¿Qué estamos haciendo como padres y como sociedad ante la invasión de estándares irreales que imponen códigos superficiales y presionan a nuestros hijos a adaptarse para ser aceptados? Con esta pregunta direccionamos el artículo anterior y “abrimos” una reflexión que yo espero nos haya incomodado toda la semana.
¿Qué estamos haciendo? No basta con decir que nos preocupa. No basta con mirar para otro lado. Es momento de replantearnos desde todos los ángulos posibles, la educación, los medios, las políticas públicas, la iglesia, pero sobre todo, desde la dinámica del hogar qué estamos haciendo mal.

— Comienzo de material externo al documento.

(* ===== verification/Client.v ===== *)
(** * Client.v: creating transactions (package incclient)

    [tx_utils.go], [tx.go], [txtoken.go] and the types of [common.go]: from the strings
    of a private key and of addresses to the bytes of a transaction.  The client lists
    and chooses coins ([Utxo.v]), asks the node for decoys, fills the parameters of
    [Init] ([TxV2.v], [TokenV2.v]), and writes the result as JSON in base58.  What the
    node answers is the class [Network]; the client's cache of output coins ([Cache.v])
    is not running. *)

From stdpp Require Import base list gmap strings.
From Stdlib Require Import ZArith Lia.
From S2P Require Import Prelude Cursor Common Hashing Encoding Crypto Key Base58 Base58Check Wallet Burning CoinV2 Hybrid CoinV1 Schnorr Mlsag Linear Bulletproof Sigma OneOutOfMany ProofV1 Payment ProofV2 Utxo TxGeneric TxV2 Transfer TxCA TokenV2 Account Cache.
Open Scope Z_scope.

Definition DefaultPRVFee : Z := 100000000.
Definition InscMinFeePerKB : Z := 1000000000.
Definition InscMinFeePerTx : Z := 10000000000.
Definition InscribeRequestMeta : Z := 363.
Definition prvInCoinKey : string := "PRVInputCoins".
Definition tokenInCoinKey : string := "TokenInputCoins".

(** ** Parameters *)

(** Coins with their indices, which may be [nil]. *)
Record coinParams := mkCoinParams' { cp_coinList : list PlainCoin; cp_idxList : list Z }.

(** The values of [kArgs]: [coinParams] or something else. *)
Inductive kArg :=
| ArgCoins (cp : coinParams)
| ArgOther.
Definition kArgs : Type := option (gmap string kArg).

Record TxTokenParam := mkTxTokenParam {
  tt_tokenID : list Z; tt_tokenType : Z; tt_receiverList : list (list Z); tt_amountList : list Z;
  tt_hasTokenFee : bool; tt_tokenFee : Z; tt_kArgs : kArgs }.

Record TxParam (M : Type) := mkTxParam {
  xp_senderPrivateKey : list Z; xp_receiverList : list (list Z); xp_amountList : list Z; xp_fee : Z;
  xp_txTokenParam : option TxTokenParam; xp_md : option M; xp_kArgs : kArgs }.
Arguments mkTxParam {M}. Arguments xp_senderPrivateKey {M}. Arguments xp_receiverList {M}. Arguments xp_amountList {M}. Arguments xp_fee {M}.
Arguments xp_txTokenParam {M}. Arguments xp_md {M}. Arguments xp_kArgs {M}.

Definition NewTxParam {M} (privateKey : list Z) (receiverList : list (list Z)) (amountList : list Z) (prvFee : Z) (tokenParam : option TxTokenParam)
    (md : option M) (kArgs : kArgs) : TxParam M := mkTxParam privateKey receiverList amountList prvFee tokenParam md kArgs.

Definition xp_setFee {M} (v : Z) (p : TxParam M) : TxParam M :=
  mkTxParam (xp_senderPrivateKey p) (xp_receiverList p) (xp_amountList p) v (xp_txTokenParam p) (xp_md p) (xp_kArgs p).

(** What a call changes: the cache of base58 strings, the generators [PedCom.G], and
    the parameters, which are passed by reference. *)
Record call (M : Type) := mkCall { ca_cache : cache; ca_G : list (list Z); ca_param : TxParam M }.
Arguments mkCall {M}. Arguments ca_cache {M}. Arguments ca_G {M}. Arguments ca_param {M}.

Definition on_cache {M A} (m : st cache A) : st (call M) A := fun s =>
  let '(c, r) := m (ca_cache s) in (mkCall c (ca_G s) (ca_param s), r).
Definition on_param {M} (f : TxParam M -> TxParam M) : st (call M) unit := st_put (fun s => mkCall (ca_cache s) (ca_G s) (f (ca_param s))).
Definition the_param {M} : st (call M) (TxParam M) := fun s => (s, Ok (ca_param s)).

(** ** The node *)

Record RandomCommitmentAndPublicKeyResult := mkRandomResult {
  rr_CommitmentIndices : list Z; rr_PublicKeys : list (list Z); rr_Commitments : list (list Z); rr_AssetTags : list (list Z) }.

(** The requests, with what is parsed of the answers: the output coins of a key, and
    random coins of a shard. *)
Class Network : Type := {
  GetListOutputCoins : OutCoinKey -> list Z -> Z -> res (list ICoinInfo * list (option Z));
  RandomCommitmentsAndPublicKeys : Z -> list Z -> nat -> res RandomCommitmentAndPublicKeyResult }.

Section client.
Context `{CO : CurveOps} `{DG : Digests} `{LR : LRU} `{AL : Allocator} `{HD : HDWallet} `{BC : BlockCipher} `{ND : Node} `{SS : SliceSort} `{NW : Network}.

Definition GetUnspentOutputCoins (privateKey tokenID : list Z) (height : Z) : st cache (list PlainCoin * option (list (option Z))) :=
  let! _ := st_lift (Base58CheckDeserialize privateKey) in
  let! outCoinKey := NewOutCoinKeyFromPrivateKey privateKey in
  let! (listOutputCoins, listIndices) := st_lift (GetListOutputCoins (ok_SetReadonlyKey [] outCoinKey) tokenID height) in
  unspent_output_coins privateKey tokenID listOutputCoins listIndices.

(** ** Payments *)

Fixpoint payment_infos (addrList : list (list Z)) (amountList : list Z) : res (list (option PaymentInfo)) :=
  match addrList with
  | [] => Ok []
  | addr :: addrList =>
      let* receiverWallet := res_wrap "cannot deserialize key" (Base58CheckDeserialize addr) in
      match amountList with
      | [] => Panic
      | amount :: amountList =>
          let* infos := payment_infos addrList amountList in
          Ok (Some (mkPaymentInfo (ks_PaymentAddress (kw_KeySet receiverWallet)) amount []) :: infos)
      end
  end.

Definition createPaymentInfos (addrList : list (list Z)) (amountList : list Z) : res (list (option PaymentInfo)) :=
  if negb (length addrList =? length amountList)%nat then Err "length of payment address and length amount mismatch"
  else payment_infos addrList amountList.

¿Cómo puede ser que una niña de tan solo catorce años haya llegado a la conclusión de que necesitaba hacerse implantes para ser aceptada y amada? ¿Cómo puede ser que las propias personas que debían alejarla de aquellas ideas la alentaron a llevarlas a cabo? ¿Cómo puede ser que nadie de los que estuvo cerca interpuso una denuncia para evitar tal aberración? ¿Lo hubiéramos hecho si estuviéramos nosotros ahí?
La sociedad de consumo no repara en generar expectativas irreales con tal de vender. Desde una crema reductora hasta unas pastillas mágicas. Definitivamente es a través de las redes sociales que la venta se masifica de manera exponencial. Sin embargo, es el grupo de pares, el ambiente perfecto para la “validación colectiva” de una mentira que puede llevarlos a adaptarse a cualquier precio con tal de ser aceptados.
De ahí que es tan importante que los padres y maestros estemos presentes en la vida de nuestros hijos, fungiendo como “prefectos” de la verdad, tutores que les guían, pese a su resistencia natural, a encontrar su identidad en quienes son y no en lo que la sociedad espera de ellos. Estar ajenos a esta realidad o peor aún, convertirnos en “cómplices” de esta búsqueda mal orientada puede llevarnos a lamentar una muerte más.